We are all accustomed to the fact that computers are flakey. Our computers and
phones sometimes need rebooting to fix weird behavior. My printer just forgot
how to connect to WiFi for no apparent reason. Everyone has stories like
these.

What's tolerable for many popular products is not tolerable for others,
though. Leaving aside whether having a gun actually protects you, people own
guns for that reason. If your gun won't fire when your life is in danger, or
if your car won't swerve when a truck is in the road, or if your thermostat
won't turn on when it's bitterly cold, that's unacceptable.

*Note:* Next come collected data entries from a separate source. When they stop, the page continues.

(** A commit is not rolled back when the coverage check after it fails: the
    caller gets the error, but the epoch has been switched and stored. *)
Theorem commit_error_after_switch (key : string) (op : CutoverOperation) (now : Z)
    (c : Coordinator S W) (target : EpochState) (s' : S) (err : CoverageManagerError) :
  op_target_epoch op = Some target → store_epoch_state target (co_storage c) = (Ok tt, s') →
  fst (verify_integrity (co_coverage c)) = Err err →
  ∃ c', finalize_cutover_commit key op now c =
          (Err (CoverageFailure ("Coverage integrity check failed after cutover: "
                  +:+ CoverageManagerError_display err)), c')
    ∧ co_epoch c' = target ∧ co_storage c' = s'.
Proof.
  intros Ht Hst Hv. unfold finalize_cutover_commit, mbind at 1, mget. rewrite Ht.
  unfold mbind at 1, mput at 1. unfold mbind at 1. cbn [set_epoch co_storage]. rewrite Hst.
  unfold mbind, mignore, secure_delete_old_epoch_keys, mret, mput, coverage_verify_integrity.
  cbn [set_op set_active set_storage set_epoch co_coverage].
  destruct (verify_integrity (co_coverage c)) as [r cm]. cbn [fst] in Hv. subst r.
  eexists. split; [done|]. done.
Qed.

Lemma rollback_one_restores root now k op p (c c' : Coordinator S W) :
  op_previous_epoch op = Some p → rollback_one root now (k, op) c = (Ok tt, c') → co_epoch c' = p.
Proof.
  intros Hp H. unfold rollback_one in H. rewrite Hp in H.
  apply mbind_Ok in H as ([] & c1 & H1 & H).
  apply mbind_Ok in H1 as ([] & c0 & [= <-] & H1).
  assert (co_epoch c1 = p) as E.
  { unfold mignore in H1. destruct (store_epoch_state _ _) as [[] s0]; cbn [map_err] in H1;
      by simplify_eq. }
  clear H1. revert E. generalize dependent c1. intros c1 H E.
  apply mbind_Ok in H as ([] & c2 & H2 & H).
  assert (c2 = c1) as -> by (destruct (op_target_epoch op); by injection H2).
  apply mbind_Ok in H as (cc & c3 & [= <- <-] & H).
  apply mbind_Ok in H as (msg & c4 & H3 & H). unfold mlift in H3.
  assert (c4 = c1) as -> by congruence. clear H3.
  apply mbind_Ok in H as (msg' & c5 & H4 & H).
  assert (c5 = c1) as ->.
  { unfold sign_cutover_message in H4. apply mbind_Ok in H4 as (? & ? & [= _ <-] & H4).
    apply mbind_Ok in H4 as (? & ? & [= _ <-] & H4).
    apply mbind_Ok in H4 as (? & ? & [= _ <-] & H4). by injection H4. }
  assert (Framed (λ c : Coordinator S W, co_epoch c = p)) as Hf by done.
  pose proof (preserves_ignore _ _ (preserves_broadcast _ msg' now) c1 E) as Hb.
  by rewrite H in Hb.
Qed.
(** Storage errors are carried by their text. *)
Inductive EncryptionError :=
| NoEpochAvailable
| EpochKeyUnavailable (msg : string)
| KeyGenerationFailure (msg : string)
| EncEncryptionFailure (msg : string)
| CoverageUpdateFailure (msg : string)
| EncStorage (msg : string)
| EncCrypto (msg : string).

Definition EncryptionError_display (e : EncryptionError) : string :=
  match e with
  | NoEpochAvailable => "No suitable epoch available for encryption"
  | EpochKeyUnavailable msg => "Epoch key unavailable: " +:+ msg
  | KeyGenerationFailure msg => "File key generation failed: " +:+ msg
  | EncEncryptionFailure msg => "Encryption operation failed: " +:+ msg
  | CoverageUpdateFailure msg => "Coverage update failed: " +:+ msg
  | EncStorage msg => "Storage operation failed: " +:+ msg
  | EncCrypto msg => "Crypto operation failed: " +:+ msg
  end.

Inductive DecryptionError :=
| FileNotFound (msg : string)
| InvalidMetadata (msg : string)
| KeyUnwrappingFailure (msg : string)
| DecDecryptionFailure (msg : string)
| IntegrityCheckFailure (msg : string)
| NoValidEpochKey (msg : string)
| DecStorage (msg : string)
| DecCrypto (msg : string).

Record FileEncryptionMetadata := mkFileEncryptionMetadata {
  fm_file_id : string;
  fm_file_path : string;
  fm_group_id : option Uuid;
  fm_epoch_id : N;
  fm_header_version : N;
  fm_wrapped_file_key : bytes;
  fm_key_wrap_nonce : bytes;
  fm_key_wrap_aad_hash : bytes;
  fm_content_nonce : bytes;
  fm_content_chunk_size : option N;
  fm_aad : bytes;
  fm_encrypted_at : Z;
  fm_original_size : N;
  fm_content_hash : bytes;
  fm_algorithm : string;
  fm_file_size : N;
  fm_integrity_hash : array 32;
}.

(** ** Chunks *)

Definition xor_byte (a b : byte) : byte := byte_of_N (N.lxor (Byte.to_N a) (Byte.to_N b)).

Definition chunk_nonce_bytes (base_nonce : array 12) (chunk_index : N) : bytes :=
  take 4 (arr base_nonce) ++ zip_with xor_byte (drop 4 (arr base_nonce)) (le_bytes 8 chunk_index).

Lemma chunk_nonce_length base i : length (chunk_nonce_bytes base i) = 12.
Proof.
  unfold chunk_nonce_bytes. rewrite length_app, length_zip_with, length_take, length_drop.
  rewrite le_bytes_length, arr_length. done.
Qed.

Definition derive_chunk_nonce (base_nonce : array 12) (chunk_index : N) : array 12 :=
  dexist (chunk_nonce_bytes base_nonce chunk_index) (chunk_nonce_length base_nonce chunk_index).

Definition build_chunk_aad (file_id : string) (chunk_index : N) : bytes :=
  bytes_of file_id ++ le_bytes 8 chunk_index.

Definition bad_chunk_size (chunk_size : N) : bool :=
  (chunk_size =? 0)%N || (MAX_CONTENT_CHUNK_SIZE <? chunk_size)%N.
Definition chunk_size_error : string := "chunk_size must be between 1 and 64 MiB".

Definition chunked_encrypted_size (content_size chunk_size : N) : res EncryptionError N :=
  let overflow := EncEncryptionFailure "chunked size overflow" in
  if bad_chunk_size chunk_size then Err (EncEncryptionFailure chunk_size_error)
  else
    let? padded := ok_or (u64_checked_add content_size (chunk_size - 1)) overflow in
    let chunks := (padded / chunk_size)%N in
    let? overhead := ok_or (u64_checked_mul chunks AEAD_TAG_SIZE) overflow in
    ok_or (u64_checked_add content_size overhead) overflow.

(** ** Wrapping of file keys *)

Section Wrap.
Context {sha : Sha256} {aead : Aead} {hkdf : Hkdf}.

(** The bytes hashed by [build_wrap_aad]. *)
Definition wrap_aad_msg (file_id label : string) (group_id : option Uuid) (epoch_id header_version : N)
  : bytes :=
  bytes_of "dek-wrap:v1:" ++ bytes_of file_id ++ bytes_of label
    ++ from_option arr [] group_id ++ le_bytes 8 epoch_id ++ le_bytes 4 header_version.

Definition build_wrap_aad (file_id normalized_file_path : string) (group_id : option Uuid)
    (epoch_id header_version : N) : bytes :=
  arr (sha256 (wrap_aad_msg file_id (aad_label_from_path normalized_file_path) group_id
                 epoch_id header_version)).

Definition hash_wrap_aad (wrap_aad : bytes) : bytes := arr (sha256 wrap_aad).

Definition create_header_aad (file_id : string) (epoch_id header_version : N) : bytes :=
  arr (sha256 (bytes_of "dek-wrap:v1:" ++ bytes_of file_id ++ le_bytes 8 epoch_id
                 ++ le_bytes 4 header_version)).
(* ===== verification/Json.v ===== *)
(** * JSON values and the text encodings of file headers

    [serde_json::Value], whose objects are [BTreeMap]s (sorted by key), with the
    accessors the file code uses.  The parser and the printer of [serde_json], base64,
    the text of a [Uuid] and RFC 3339 times come from other crates: classes with
    their round trips as laws.  The file ends with a concrete instance of each. *)

From Stdlib Require Import Strings.Byte.
From stdpp Require Import base tactics numbers sets list strings pretty option countable.
From S2P Require Import Prelude Crypto.
Open Scope hc_scope.

(** The text of a [Float] is kept as it is. *)
Inductive Number :=
| PosInt (n : N)
| NegInt (z : Z)
| Float (text : string).

Inductive Value :=
| VNull
| VBool (b : bool)
| VNumber (n : Number)
| VString (s : string)
| VArray (l : list Value)
| VObject (m : list (string * Value)).

Definition as_str (v : Value) : option string :=
  match v with VString s => Some s | _ => None end.
Definition as_u64 (v : Value) : option N :=
  match v with VNumber (PosInt n) => Some n | _ => None end.
Definition is_object (v : Value) : bool :=
  match v with VObject _ => true | _ => false end.

(** ** Objects *)

Fixpoint obj_get (k : string) (m : list (string * Value)) : option Value :=
  match m with
  | [] => None
  | (k', v) :: m => if decide (k = k') then Some v else obj_get k m
  end.

Fixpoint obj_insert (k : string) (v : Value) (m : list (string * Value)) : list (string * Value) :=
  match m with
  | [] => [(k, v)]
  | (k', v') :: m' =>
      match String.compare k k' with
      | Eq => (k, v) :: m'
      | Lt => (k, v) :: m
      | Gt => (k', v') :: obj_insert k v m'
      end
  end.

(** The macro [json!] on an object. *)
Definition json_object (fields : list (string * Value)) : Value :=
  VObject (foldl (λ m kv, obj_insert kv.1 kv.2 m) [] fields).

(** [value.get(key)]. *)
Definition value_get (k : string) (v : Value) : option Value :=
  match v with VObject m => obj_get k m | _ => None end.

(** [value[key] = x]: [null] becomes an object, other values panic. *)
Definition value_set {E} (k : string) (x v : Value) : res E Value :=
  match v with
  | VObject m => Ok (VObject (obj_insert k x m))
  | VNull => Ok (VObject [(k, x)])
  | _ => Panic
  end.

Lemma compare_flip a b : String.compare a b = Gt → String.compare b a = Lt.
Proof. intros C. rewrite String.compare_antisym, C. done. Qed.

Lemma compare_refl k : String.compare k k = Eq.
Proof.
  pose proof (String.compare_antisym k k) as E. destruct (String.compare k k); done.
Qed.

Lemma obj_get_insert k v m : obj_get k (obj_insert k v m) = Some v.
Proof.
  induction m as [|[k' v'] m IH]; simpl; [by rewrite decide_True|].
  destruct (String.compare k k') eqn:C; simpl; [by rewrite decide_True..|].
  destruct (decide (k = k')) as [<-|]; [|done].
  by rewrite compare_refl in C.
Qed.

Lemma obj_get_insert_ne k k' v m : k ≠ k' → obj_get k (obj_insert k' v m) = obj_get k m.
Proof.
  intros N. induction m as [|[k2 v2] m IH]; simpl; [by rewrite decide_False|].
  destruct (String.compare k' k2) eqn:C; simpl.
  - apply String.compare_eq_iff in C as <-. by rewrite !decide_False.
  - by rewrite decide_False.
  - by rewrite IH.
Qed.

(** ** What the parser reads back

    A value of at most [d] nested levels, without floats, with integers of 64 bits
    and sorted keys.  [serde_json] refuses more than 127 levels. *)
Fixpoint sorted_keys (m : list (string * Value)) : bool :=
  match m with
  | [] => true
  | (k, _) :: m' =>
      match m' with
      | [] => true
      | (k', _) :: _ => bool_decide (String.compare k k' = Lt) && sorted_keys m'
      end
  end.

Fixpoint json_safe (d : nat) (v : Value) : bool :=
  match v with
  | VNull | VBool _ | VString _ => true
  | VNumber (PosInt n) => (n <? U64)%N
  | VNumber (NegInt z) => (- 2 ^ 63 <=? z)%Z && (z <? 0)%Z
  | VNumber (Float _) => false
  | VArray l => match d with O => false | S d => forallb (json_safe d) l end
  | VObject m =>
      match d with
      | O => false
      | S d => sorted_keys m && forallb (λ kv, json_safe d kv.2) m
      end
  end.
Definition JSON_DEPTH : nat := 127.

Lemma sorted_keys_insert k v m : sorted_keys m = true → sorted_keys (obj_insert k v m) = true.
Proof.
  induction m as [|[k1 v1] m IH]; [done|]. intros S. simpl.
  destruct (String.compare k k1) eqn:C.
  - apply String.compare_eq_iff in C as ->. destruct m as [|[k2 v2] m]; done.
  - cbn [sorted_keys]. rewrite bool_decide_eq_true_2 by done. done.
  - assert (Ht : sorted_keys m = true).
    { destruct m as [|[k2 v2] m]; [done|]. by apply andb_prop in S as [_ ?]. }
    specialize (IH Ht). destruct m as [|[k2 v2] m].
    + simpl. by rewrite bool_decide_eq_true_2 by by apply compare_flip.
    + apply andb_prop in S as [S1 _]. simpl in IH |- *.
      destruct (String.compare k k2) eqn:C2; cbn in IH |- *.
      * apply String.compare_eq_iff in C2 as ->. by rewrite S1.
      * rewrite (bool_decide_eq_true_2 (String.compare k1 k = Lt)) by by apply compare_flip.
        exact IH.
      * by rewrite S1.
Qed.

Lemma json_safe_insert d k v m :
  json_safe (S d) (VObject m) = true → json_safe d v = true →
  json_safe (S d) (VObject (obj_insert k v m)) = true.
Proof.
  simpl. intros [S F]%andb_prop V. rewrite sorted_keys_insert by done. simpl.
  clear S. induction m as [|[k1 v1] m IH]; simpl; [by rewrite V|].
  simpl in F. apply andb_prop in F as [F1 F2].
  destruct (String.compare k k1); simpl; rewrite ?V, ?F1, ?F2; [done..|]. by apply IH.
Qed.

Lemma json_safe_object d fields :
  forallb (λ kv, json_safe d kv.2) fields = true → json_safe (S d) (json_object fields) = true.
Proof.
  unfold json_object. cut (∀ m, json_safe (S d) (VObject m) = true →
    forallb (λ kv, json_safe d kv.2) fields = true →
    json_safe (S d) (VObject (foldl (λ m kv, obj_insert kv.1 kv.2 m) m fields)) = true).
  { intros H. by apply H. }
  induction fields as [|[k v] fields IH]; intros m M F; [done|].
  simpl in F. apply andb_prop in F as [F1 F2]. apply IH; [|done]. by apply json_safe_insert.
Qed.

Lemma json_safe_mono d d' v : d ≤ d' → json_safe d v = true → json_safe d' v = true.
Proof.
  revert d' v. induction d as [|d IH]; intros d' v L; destruct d' as [|d']; try lia;
    destruct v as [| |[]| |l|m]; try done; cbn [json_safe].
  - intros F. apply forallb_forall. intros v I. rewrite forallb_forall in F.
    apply IH; [lia|]. by apply F.
  - intros [S F]%andb_prop. rewrite S. apply forallb_forall. intros kv I.
    rewrite forallb_forall in F. apply IH; [lia|]. by apply F.
Qed.

(** ** The other crates *)

Class SerdeJson := {
  json_from_slice : bytes → res string Value;
  json_to_vec : Value → res string bytes;
  (** [serde_json::from_value::<Vec<u8>>]. *)
  vec_u8_from_value : Value → option bytes;
}.
Class SerdeJsonLaws `{SerdeJson} : Prop := {
  json_to_vec_total v : ∃ b, json_to_vec v = Ok b;
  json_from_to_vec v b :
    json_safe JSON_DEPTH v = true → json_to_vec v = Ok b → json_from_slice b = Ok v;
  (** The compact form is on one line, and an object starts with its brace. *)
  json_to_vec_one_line v b : json_to_vec v = Ok b → x0a ∉ b;
  json_to_vec_brace m b : json_to_vec (VObject m) = Ok b → head b = Some x7b;
  json_trailing_newline b v : json_from_slice b = Ok v → json_from_slice (b ++ [x0a]) = Ok v;
}.

Class Base64 := {
  base64_encode : bytes → string;
  base64_decode : string → option bytes;
}.
Class Base64Laws `{Base64} : Prop :=
  base64_decode_encode : ∀ b, base64_decode (base64_encode b) = Some b.

Class UuidText := {
  uuid_to_string : Uuid → string;
  uuid_parse_str : string → option Uuid;
}.
Class UuidTextLaws `{UuidText} : Prop :=
  uuid_parse_to_string : ∀ u, uuid_parse_str (uuid_to_string u) = Some u.

Class Rfc3339 := {
  to_rfc3339 : Z → string;
  parse_from_rfc3339 : string → option Z;
}.
(** The years 1970 to 9999. *)
Definition rfc3339_years (t : Z) : bool := (0 <=? t)%Z && (t <? 253402300800 * 10 ^ 9)%Z.
Class Rfc3339Laws `{Rfc3339} : Prop :=
  parse_to_rfc3339 : ∀ t, rfc3339_years t = true → parse_from_rfc3339 (to_rfc3339 t) = Some t.

(** ** Concrete instances *)

Fixpoint de_pos (b : bytes) : option (positive * bytes) :=
  match b with
  | x00 :: r => Some (xH, r)
  | x01 :: b => '(p, r) ← de_pos b; Some (xO p, r)
  | x02 :: b => '(p, r) ← de_pos b; Some (xI p, r)
  | _ => None
  end.

Lemma de_ser_pos p r : de_pos (ser_pos p ++ r) = Some (p, r).
Proof. induction p as [p IH|p IH|]; simpl; rewrite ?IH; done. Qed.

Lemma de_pos_app b p r s : de_pos b = Some (p, r) → de_pos (b ++ s) = Some (p, r ++ s).
Proof.
  revert p r. induction b as [|c b IH]; intros p r; [done|].
  destruct c; simpl; intros D; try discriminate D;
    [by injection D as <- <-|..]; apply bind_Some in D as [[q t] [D1 D2]];
    injection D2 as <- <-; by rewrite (IH _ _ D1).
Qed.

Lemma ser_pos_no_newline p : x0a ∉ ser_pos p.
Proof. induction p; simpl; set_solver. Qed.

#[export] Instance Number_eq_dec : EqDecision Number.
Proof. solve_decision. Defined.
#[export] Instance Number_countable : Countable Number.
Proof.
  refine (inj_countable'
    (λ n, match n with PosInt n => inl (inl n) | NegInt z => inl (inr z) | Float t => inr t end)
    (λ s, match s with inl (inl n) => PosInt n | inl (inr z) => NegInt z | inr t => Float t end) _).
  by intros [].
Defined.

(** Values as trees, to count them. *)
Fixpoint value_tree (v : Value) : gen_tree (Number + string) :=
  match v with
  | VNull => GenNode 0 []
  | VBool b => GenNode (if b then 2 else 1) []
  | VNumber n => GenLeaf (inl n)
  | VString s => GenLeaf (inr s)
  | VArray l => GenNode 3 (map value_tree l)
  | VObject m => GenNode 4 (map (λ kv, GenNode 5 [GenLeaf (inr kv.1); value_tree kv.2]) m)
  end.
Fixpoint tree_value (t : gen_tree (Number + string)) : Value :=
  match t with
  | GenLeaf (inl n) => VNumber n
  | GenLeaf (inr s) => VString s
  | GenNode 1 _ => VBool false
  | GenNode 2 _ => VBool true
  | GenNode 3 l => VArray (map tree_value l)
  | GenNode 4 l =>
      VObject (map (λ t, match t with
                         | GenNode _ [GenLeaf (inr k); t] => (k, tree_value t)
                         | _ => (EmptyString, VNull)
                         end) l)
  | _ => VNull
  end.

Fixpoint tree_value_tree (v : Value) : tree_value (value_tree v) = v.
Proof.
  destruct v as [|[]| | |l|m]; simpl; try reflexivity; f_equal.
  - rewrite map_map. induction l as [|v l IH]; simpl; [done|]. by rewrite tree_value_tree, IH.
  - rewrite map_map. induction m as [|[k v] m IH]; simpl; [done|]. by rewrite tree_value_tree, IH.
Qed.

Definition toy_serde_json : SerdeJson := {|
  json_from_slice b :=
    match b with
    | [] => Err "empty"
    | _ :: b =>
        match de_pos b with
        | Some (p, r) =>
            if forallb (λ c, bool_decide (c = x0a)) r then
              match decode (A := gen_tree (Number + string)) p with
              | Some t => Ok (tree_value t)
              | None => Err "not a value"
              end
            else Err "trailing characters"
        | None => Err "not a number"
        end
    end;
  json_to_vec v :=
    Ok ((if is_object v then x7b else x20) :: ser_pos (encode (value_tree v)));
  vec_u8_from_value v := None;
|}.

Lemma toy_serde_json_laws : @SerdeJsonLaws toy_serde_json.
Proof.
  constructor.
  - intros v. by eexists.
  - intros v b _ [= <-]. simpl. rewrite <-(app_nil_r (ser_pos _)), de_ser_pos. simpl.
    by rewrite decode_encode, tree_value_tree.
  - intros v b [= <-]. pose proof (ser_pos_no_newline (encode (value_tree v))).
    destruct (is_object v); set_solver.
  - by intros m b [= <-].
  - intros [|c b] v; simpl; [done|].
    destruct (de_pos b) as [[p r]|] eqn:D; [|done]. rewrite (de_pos_app _ _ _ [x0a] D).
    rewrite forallb_app. destruct (forallb _ r); done.
Qed.

Lemma hex_dec_enc b : hex_dec (hex_enc b) = Some b.
Proof.
  induction b as [|x b IH]; [done|]. cbn [hex_enc hex_dec]. rewrite IH. cbn. do 2 f_equal. by destruct x.
Qed.
#[export] Instance hex_enc_inj : Inj (=) (=) hex_enc.
Proof. intros a b E. apply (inj Some). by rewrite <-(hex_dec_enc a), <-(hex_dec_enc b), E. Qed.

Definition toy_base64 : Base64 := {|
  base64_encode := String.string_of_list_byte;
  base64_decode s := Some (bytes_of s);
|}.
Lemma toy_base64_laws : @Base64Laws toy_base64.
Proof. intros b. simpl. unfold bytes_of. by rewrite String.list_byte_of_string_of_list_byte. Qed.

Definition toy_uuid_text : UuidText := {|
  uuid_to_string u := String.string_of_list_byte (arr u);
  uuid_parse_str s := array_of 16 (bytes_of s);
|}.
Lemma toy_uuid_text_laws : @UuidTextLaws toy_uuid_text.
Proof.
  intros u. simpl. unfold bytes_of. rewrite String.list_byte_of_string_of_list_byte.
  apply array_of_arr.
Qed.

Definition toy_rfc3339 : Rfc3339 := {|
  to_rfc3339 t := String.string_of_list_byte (ser_pos (encode t));
  parse_from_rfc3339 s := '(p, _) ← de_pos (bytes_of s); decode p;
|}.
Lemma toy_rfc3339_laws : @Rfc3339Laws toy_rfc3339.
Proof.
  intros t _. simpl. unfold bytes_of. rewrite String.list_byte_of_string_of_list_byte.
  rewrite <-(app_nil_r (ser_pos _)), de_ser_pos. simpl. apply decode_encode.
Qed.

Clearly there exists highly reliable technology: plane and spaceship controls,
for example. My understanding is that an extreme focus and expenditure on
reliability is required to achieve that.

I think that some of these consumer product categories where it's critical
that the thing actually work will require the same kind of rigor before people
can trust them.

------
finndark
"Smart guns" in the form of the Magna-Trigger Conversion have been available
for decades:

[http://gunssavelives.net/gear/smart-guns-have-been-
available...](http://gunssavelives.net/gear/smart-guns-have-been-available-
for-decades-still-not-popular-the-magna-trigger-conversion/)

From the article:

 _" Magna-Trigger conversion is a custom process in which a magnetic piece is
placed in the gun, preventing it from firing unless the user is also wearing a
magnetic ring. Despite the simplicity in this system, it never really caught
on for one simple reason. Generally people want their defensive firearms to be
as simple as possible. Simple, well machined firearms make for reliable
firearms._"

BTW what responsible manufacturer would sell a gun that might not shoot when
you need it to? That's a lawsuit-in-waiting for manufacturers. Depending on
the local political beliefs, a gun that _would_ shoot under the circumstances
is _also_ a lawsuit_in_waiting! So "smart guns" are a lose-lose situation for
gun manufacturers.

And when a "smart gun" mechanism fails (say, due to low battery) should it
allow _anyone_ to shoot it)? That's what I would want but I think others would
want a gun to be disarmed under such circumstances.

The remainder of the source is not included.